Viewers used to seeing Damon in big-budget pictures like "The Bourne Identity" and "Ocean's 11" could be in for a shock with "Gerry." Shot in the deserts of Argentina and California's Death Valley, the film chronicles two hikers who become lost for several days after venturing off a secluded nature trail.

"Gerry" often goes several minutes without any dialogue, including virtually the entire second half of the picture. And when the characters do speak, it's often a series of non sequiturs. Much of the story and dialogue, for which Damon and Affleck are credited along with Van Sant, was completely improvised.
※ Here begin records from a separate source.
Lemma dynamic_ids_are_keys (store : gmap string ModelConfig) :
  store_keyed store ->
  List.map model (LibService.load_dynamic_models (Some store))
  = (map_to_list store).*1.
Proof.
  intros Hk. unfold LibService.load_dynamic_models.
  rewrite !map_fmap, <- list_fmap_compose.
  apply list_fmap_ext. intros i [k d] Hi. simpl.
  apply list_elem_of_lookup_2, elem_of_map_to_list in Hi.
  by destruct (Hk k d Hi).
Qed.

Lemma dynamic_ids_NoDup (store : gmap string ModelConfig) :
  store_keyed store ->
  NoDup (List.map model (LibService.load_dynamic_models (Some store))).
Proof.
  intros Hk. rewrite (dynamic_ids_are_keys store Hk).
  apply NoDup_fst_map_to_list.
Qed.

Lemma dynamic_id_stored (store : gmap string ModelConfig) (name : string) :
  store_keyed store ->
  name ∈ List.map model (LibService.load_dynamic_models (Some store))
  <-> is_Some (store !! name).
Proof.
  intros Hk. rewrite (dynamic_ids_are_keys store Hk). split.
  - intros H. apply list_elem_of_fmap in H as ([k d] & -> & Hkd).
    apply elem_of_map_to_list in Hkd. by exists d.
  - intros [d Hd]. apply list_elem_of_fmap. exists (name, d).
    split; [reflexivity|]. by apply elem_of_map_to_list.
Qed.

Lemma loaded_models_are_dynamic (store : gmap string ModelConfig)
    (config : ModelConfig) :
  store_keyed store ->
  In config (LibService.load_dynamic_models (Some store)) ->
  dynamic config = true.
Proof.
  intros Hk Hin. unfold LibService.load_dynamic_models in Hin.
  apply in_map_iff in Hin as ([k d] & <- & Hkd). simpl.
  apply list_elem_of_In, elem_of_map_to_list in Hkd.
  by destruct (Hk k d Hkd).
Qed.

Lemma filter_static_idem (l : list ModelConfig) :
  List.filter (fun m => negb (dynamic m))
    (List.filter (fun m => negb (dynamic m)) l)
  = List.filter (fun m => negb (dynamic m)) l.
Proof.
  induction l as [|m l IH]; simpl; [reflexivity|].
  destruct (dynamic m) eqn:E; simpl; [exact IH|].
  rewrite E. simpl. by rewrite IH.
Qed.

Lemma filter_static_dynamic (l : list ModelConfig) :
  (forall m, In m l -> dynamic m = true) ->
  List.filter (fun m => negb (dynamic m)) l = [].
Proof.
  induction l as [|m l IH]; intros H; simpl; [reflexivity|].
  rewrite (H m) by (by left). simpl. apply IH. intros x Hx. apply H. by right.
Qed.

(** The static part of the registry survives every refresh unchanged. *)
Lemma refresh_keeps_static (st : LibService.Registry)
    (store : gmap string ModelConfig) :
  LibService.redis_client st = Some store -> store_keyed store ->
  List.filter (fun m => negb (dynamic m))
    (LibService.AVAILABLE_MODELS (LibService.refresh_models_from_redis st))
  = List.filter (fun m => negb (dynamic m)) (LibService.AVAILABLE_MODELS st).
Proof.
  intros Hredis Hk. unfold LibService.refresh_models_from_redis.
  rewrite Hredis. simpl. rewrite List.filter_app, filter_static_idem.
  rewrite (filter_static_dynamic (List.map snd (map_to_list store))).
  - by rewrite app_nil_r.
  - intros m Hm. by apply (loaded_models_are_dynamic store).
Qed.

(** C8 (as amended). A refresh rebuilds the registry as the static
    entries of the previous snapshot followed by the descriptors of the
    dynamic store. The store holds one descriptor per id, so the ids of
    the dynamic entries never repeat, also after a descriptor has been
    registered under an id that was already stored (the new descriptor
    replaces the old one). A dynamic descriptor whose id is the id of a
    static entry is listed after the static entries, next to its
    namesake: the ids of the refreshed registry are unique exactly when
    the static ids are unique and no static id is stored as a dynamic
    id. *)
Theorem refresh_ids_unique_iff (st : LibService.Registry)
    (store : gmap string ModelConfig) :
  LibService.redis_client st = Some store -> store_keyed store ->
  let static_models :=
    List.filter (fun m => negb (dynamic m)) (LibService.AVAILABLE_MODELS st) in
  let refreshed :=
    LibService.AVAILABLE_MODELS (LibService.refresh_models_from_redis st) in
  refreshed = static_models ++ LibService.load_dynamic_models (Some store)
  /\ NoDup (List.map model (LibService.load_dynamic_models (Some store)))
  /\ (forall config,
        NoDup (List.map model
                 (LibService.load_dynamic_models
                    (Some (<[model config := LibService.mark_dynamic config]> store))))
        /\ <[model config := LibService.mark_dynamic config]> store !! model config
           = Some (LibService.mark_dynamic config))
  /\ (NoDup (List.map model refreshed)
      <-> NoDup (List.map model static_models)
          /\ (forall m, In m static_models -> store !! model m = None)).
Proof.
  intros Hredis Hk static_models refreshed.
  assert (Href : refreshed
                 = static_models ++ LibService.load_dynamic_models (Some store)).
  { subst refreshed static_models. unfold LibService.refresh_models_from_redis.
    by rewrite Hredis. }
  split; [exact Href|]. split; [by apply dynamic_ids_NoDup|]. split.
  { intros config. split.
    - by apply dynamic_ids_NoDup, store_keyed_insert.
    - apply lookup_insert_eq. }
  rewrite Href, map_app, NoDup_app. split.
  - intros (Hs & Hdisj & _). split; [exact Hs|].
    intros m Hm. destruct (store !! model m) as [d|] eqn:E; [|reflexivity].
    exfalso. apply (Hdisj (model m)).
    + apply list_elem_of_In. by apply in_map.
    + apply (dynamic_id_stored store (model m) Hk). by exists d.
  - intros [Hs Hfree]. split; [exact Hs|]. split; [|by apply dynamic_ids_NoDup].
    intros name Hname Hdyn.
    apply list_elem_of_In, in_map_iff in Hname as (m & <- & Hm).
    apply (dynamic_id_stored store (model m) Hk) in Hdyn as [d Hd].
    rewrite (Hfree m Hm) in Hd. discriminate.
Qed.

Lemma refresh_ids_unique_iff_witness :
  let st := LibService.add_dynamic_model phi4 local_only in
  let store : gmap string ModelConfig := {[ "phi4:latest" := phi4 ]} in
  let static_models :=
    List.filter (fun m => negb (dynamic m)) (LibService.AVAILABLE_MODELS st) in
  let refreshed :=
    LibService.AVAILABLE_MODELS (LibService.refresh_models_from_redis st) in
  refreshed = static_models ++ LibService.load_dynamic_models (Some store)
  /\ NoDup (List.map model (LibService.load_dynamic_models (Some store)))
  /\ (forall config,
        NoDup (List.map model
                 (LibService.load_dynamic_models
                    (Some (<[model config := LibService.mark_dynamic config]> store))))
        /\ <[model config := LibService.mark_dynamic config]> store !! model config
           = Some (LibService.mark_dynamic config))
  /\ (NoDup (List.map model refreshed)
      <-> NoDup (List.map model static_models)
          /\ (forall m, In m static_models -> store !! model m = None)).
Proof.
  apply (refresh_ids_unique_iff (LibService.add_dynamic_model phi4 local_only)
           {[ "phi4:latest" := phi4 ]}).
  - vm_compute. reflexivity.
  - intros k d H. apply lookup_singleton_Some in H as [<- <-]. by split.
Defined.

(** C8 (counterexample). With the OpenAI and Anthropic credentials set,
    registering a dynamic descriptor under the id [gpt-4o-mini] leaves
    the static [gpt-4o-mini] in place and appends the dynamic one: the
    registry lists the id twice, and still does after another refresh. *)
Lemma dynamic_id_duplicates_static :
  let st :=
    LibService.add_dynamic_model gpt_again
      (LibService.initial_registry two_keys [] (Some ∅)) in
  List.map (fun m => (model m, dynamic m)) (LibService.AVAILABLE_MODELS st)
  = [("gpt-4o-mini", false); ("claude-3-haiku-20240307", false);
     ("llama3.1:8b", false); ("gpt-4o-mini", true)]
  /\ ~ NoDup (List.map model (LibService.AVAILABLE_MODELS st))
  /\ ~ NoDup (List.map model
               (LibService.AVAILABLE_MODELS
                  (LibService.refresh_models_from_redis st))).
Proof.
  cbv zeta.
  assert (E : List.map model
                (LibService.AVAILABLE_MODELS
                   (LibService.add_dynamic_model gpt_again
                      (LibService.initial_registry two_keys [] (Some ∅))))
              = ["gpt-4o-mini"; "claude-3-haiku-20240307"; "llama3.1:8b";
                 "gpt-4o-mini"]) by (vm_compute; reflexivity).
  assert (E' : List.map model
                (LibService.AVAILABLE_MODELS
                   (LibService.refresh_models_from_redis
                      (LibService.add_dynamic_model gpt_again
                         (LibService.initial_registry two_keys [] (Some ∅)))))
              = ["gpt-4o-mini"; "claude-3-haiku-20240307"; "llama3.1:8b";
                 "gpt-4o-mini"]) by (vm_compute; reflexivity).
  rewrite E, E'.
  assert (Hdup : ~ NoDup ["gpt-4o-mini"; "claude-3-haiku-20240307";
                          "llama3.1:8b"; "gpt-4o-mini"]).
  { intros H. apply NoDup_cons in H as [Hnotin _]. apply Hnotin.
    apply list_elem_of_In. right. right. left. reflexivity. }
  split; [vm_compute; reflexivity|]. split; exact Hdup.
Qed.

(** ** C10: letter case *)

Lemma lower_ascii_idem (c : ascii) : lower_ascii (lower_ascii c) = lower_ascii c.
Proof. destruct c as [[] [] [] [] [] [] [] []]; reflexivity. Qed.

Lemma lower_idem (s : string) : lower (lower s) = lower s.
Proof.
  induction s as [|c s IH]; simpl; [reflexivity|].
  by rewrite lower_ascii_idem, IH.
Qed.

Lemma lower_empty (s : string) : lower s = "" -> s = "".
Proof. destruct s; simpl; [reflexivity | discriminate]. Qed.

Lemma similarity_of_case_variants (a b : string) :
  lower a = lower b -> calculate_model_similarity a b = 1%Q.
Proof.
  intros H. unfold calculate_model_similarity. by rewrite H, String.eqb_refl.
Qed.

Lemma py_ratio_le_1 (a b : nat) : (a <= b)%nat -> (py_ratio a b <= 1)%Q.
Proof.
  intros H. unfold py_ratio. destruct b as [|b].
  - replace a with 0%nat by lia. vm_compute. discriminate.
  - apply Qle_shift_div_r.
    + unfold Qlt. simpl. lia.
    + rewrite Qmult_1_l. rewrite <- Zle_Qle. lia.
Qed.

Lemma calculate_string_similarity_le_1 (str1 str2 : string) :
  (calculate_string_similarity str1 str2 <= 1)%Q.
Proof.
  unfold calculate_string_similarity.
  destruct (String.eqb str1 str2); [lra|].
  destruct (negb (truthy str1) || negb (truthy str2)); [lra|].
  destruct (str_contains str2 str1 || str_contains str1 str2).
  - apply py_ratio_le_1. lia.
  - destruct (Nat.eqb _ 0); [lra|].
    apply py_ratio_le_1. apply subseteq_size.
    intros x Hx. apply elem_of_intersection in Hx as [Hx _].
    by apply elem_of_union_l.
Qed.

Lemma calculate_model_similarity_le_1 (requested available : string) :
  (calculate_model_similarity requested available <= 1)%Q.
Proof.
  unfold calculate_model_similarity.
  destruct (String.eqb (lower requested) (lower available)); [lra|].
  destruct (extract_model_parts (lower requested)) as [req_base req_params].
  destruct (extract_model_parts (lower available)) as [avail_base avail_params].
  pose proof (calculate_string_similarity_le_1 req_base avail_base) as Hb.
  destruct (Qgtb _ _ && _ && _ && _); [lra|].
  destruct (String.eqb req_params avail_params); lra.
Qed.

(** C10 (as amended). The similarity of two identifiers is the similarity
    of their lower-cased forms, and identifiers that are equal up to
    letter case score exactly 1. A requested id that differs from a
    candidate only in letter case, and that the remote-prefix cleaning
    leaves as it is, is resolved by [find_best_model_match] to a candidate
    that scores 1. *)
Theorem similarity_ignores_case :
  (forall a b : string,
     calculate_model_similarity a b
     = calculate_model_similarity (lower a) (lower b))
  /\ (forall a b : string,
        lower a = lower b -> calculate_model_similarity a b = 1%Q)
  /\ (forall (requested_model registry_id : string)
             (available_models : list string),
        In registry_id available_models ->
        requested_model <> registry_id ->
        lower requested_model = lower registry_id ->
        clean_requested requested_model = requested_model ->
        exists m,
          find_best_model_match requested_model available_models = Some m
          /\ In m available_models
          /\ (calculate_model_similarity requested_model m == 1)%Q).
Proof.
  split; [|split].
  - intros a b. unfold calculate_model_similarity. by rewrite !lower_idem.
  - exact similarity_of_case_variants.
  - intros requested_model registry_id available_models Hin Hne Hlow Hclean.
    assert (Hreq : requested_model <> "").
    { intros ->. apply Hne. symmetry. apply lower_empty. by rewrite <- Hlow. }
    assert (Havail : available_models <> []) by (by destruct available_models).
    unfold find_best_model_match.
    apply truthy_true in Hreq. rewrite Hreq.
    destruct available_models as [|a l] eqn:El; [done|].
    rewrite <- El in *. replace (list_truthy available_models) with true
      by (by rewrite El). simpl negb. simpl orb. rewrite Hclean.
    destruct (str_in requested_model available_models) eqn:Ein.
    + exists requested_model. split; [reflexivity|].
      split; [by apply str_in_In|].
      by rewrite similarity_of_case_variants.
    + pose proof (fuzzy_loop_ok requested_model available_models) as Hok.
      unfold loop_state_ok in Hok.
      pose proof (similarity_of_case_variants _ _ Hlow) as Hone.
      destruct (fst (fuzzy_loop requested_model available_models))
        as [best|].
      * destruct Hok as (_ & _ & before & after & Hsplit & Hb & Ha).
        exists best. split; [reflexivity|]. split.
        { rewrite Hsplit. apply in_or_app. right. by left. }
        pose proof (calculate_model_similarity_le_1 requested_model best) as Hle.
        apply Qle_antisym; [exact Hle|].
        rewrite Hsplit in Hin. apply in_app_or in Hin as [Hi|[Hi|Hi]].
        -- specialize (Hb _ Hi). rewrite Hone in Hb. lra.
        -- subst best. rewrite Hone. lra.
        -- specialize (Ha _ Hi). rewrite Hone in Ha. exact Ha.
      * destruct Hok as [_ Hlow']. specialize (Hlow' _ Hin).
        rewrite Hone in Hlow'. exfalso. revert Hlow'. vm_compute. discriminate.
Qed.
"We really didn't know until the first day of filming what actually was going to happen," the director recalls. "But they got really into it. They'd write a scene that I thought was brilliant, and they'd say 'No, it's way off. It's no good. We have to work way more on that.' " Ultimately, though, the actors essentially had to unlearn their traditional acting skills.

In one of the director's favorite scenes, for example, Damon's character describes a "Wheel of Fortune" episode from the previous night.

"The sun was going down and we were rushing to get the shot," Van Sant explains. "Matt claimed that he didn't think it would ever be used, so he wasn't worrying about acting. At the end of the take, I said, 'That's it. That's what I want.' And he said, 'Wow, I wasn't even trying.' "

Initially, "Gerry" was to be shot with a mere $1 million budget funded by a German television network, with the director himself planning to film the action using a small digital video camera. But before shooting began, additional money was raised so that Van Sant could have the crew to create a more serene visual style for the film.

Van Sant drew on the influence of experimental filmmakers from his younger days, like Stan Brakhage and Chantal Akerman, as well as contemporary Hungarian director Béla Tarr.

Breaking from the comparatively quick-cutting of traditional Hollywood films, "Gerry" often goes several minutes without a single edit.

"Most American filmmakers construct films out of shots and cutting, like Hitchcock teaches, and that's something I took for granted for a long time," he explains. "But I remembered back in art school my teacher, who was from Poland, used to say that cutting is a violence. Even though I was aware of that idea, it never really struck me until watching Bela's movies and making 'Gerry.' "

Completed in late 2001 and held for release until now, Van Sant's unconventional film elicited divided feelings at last year's Sundance Film Festival.

Some offered standing ovations, others walked out in the middle. But regardless of how the movie is received, Van Sant believes he has found his truest voice.

"After 'Gerry' was done, it became hard to watch a regular movie at all," says the director, who already has a similarly made film called 'Elephant.' "I'm somebody who can change my mind really quickly, so probably whatever label I have isn't very important. But I feel like I've altered myself to the point where I can't go back."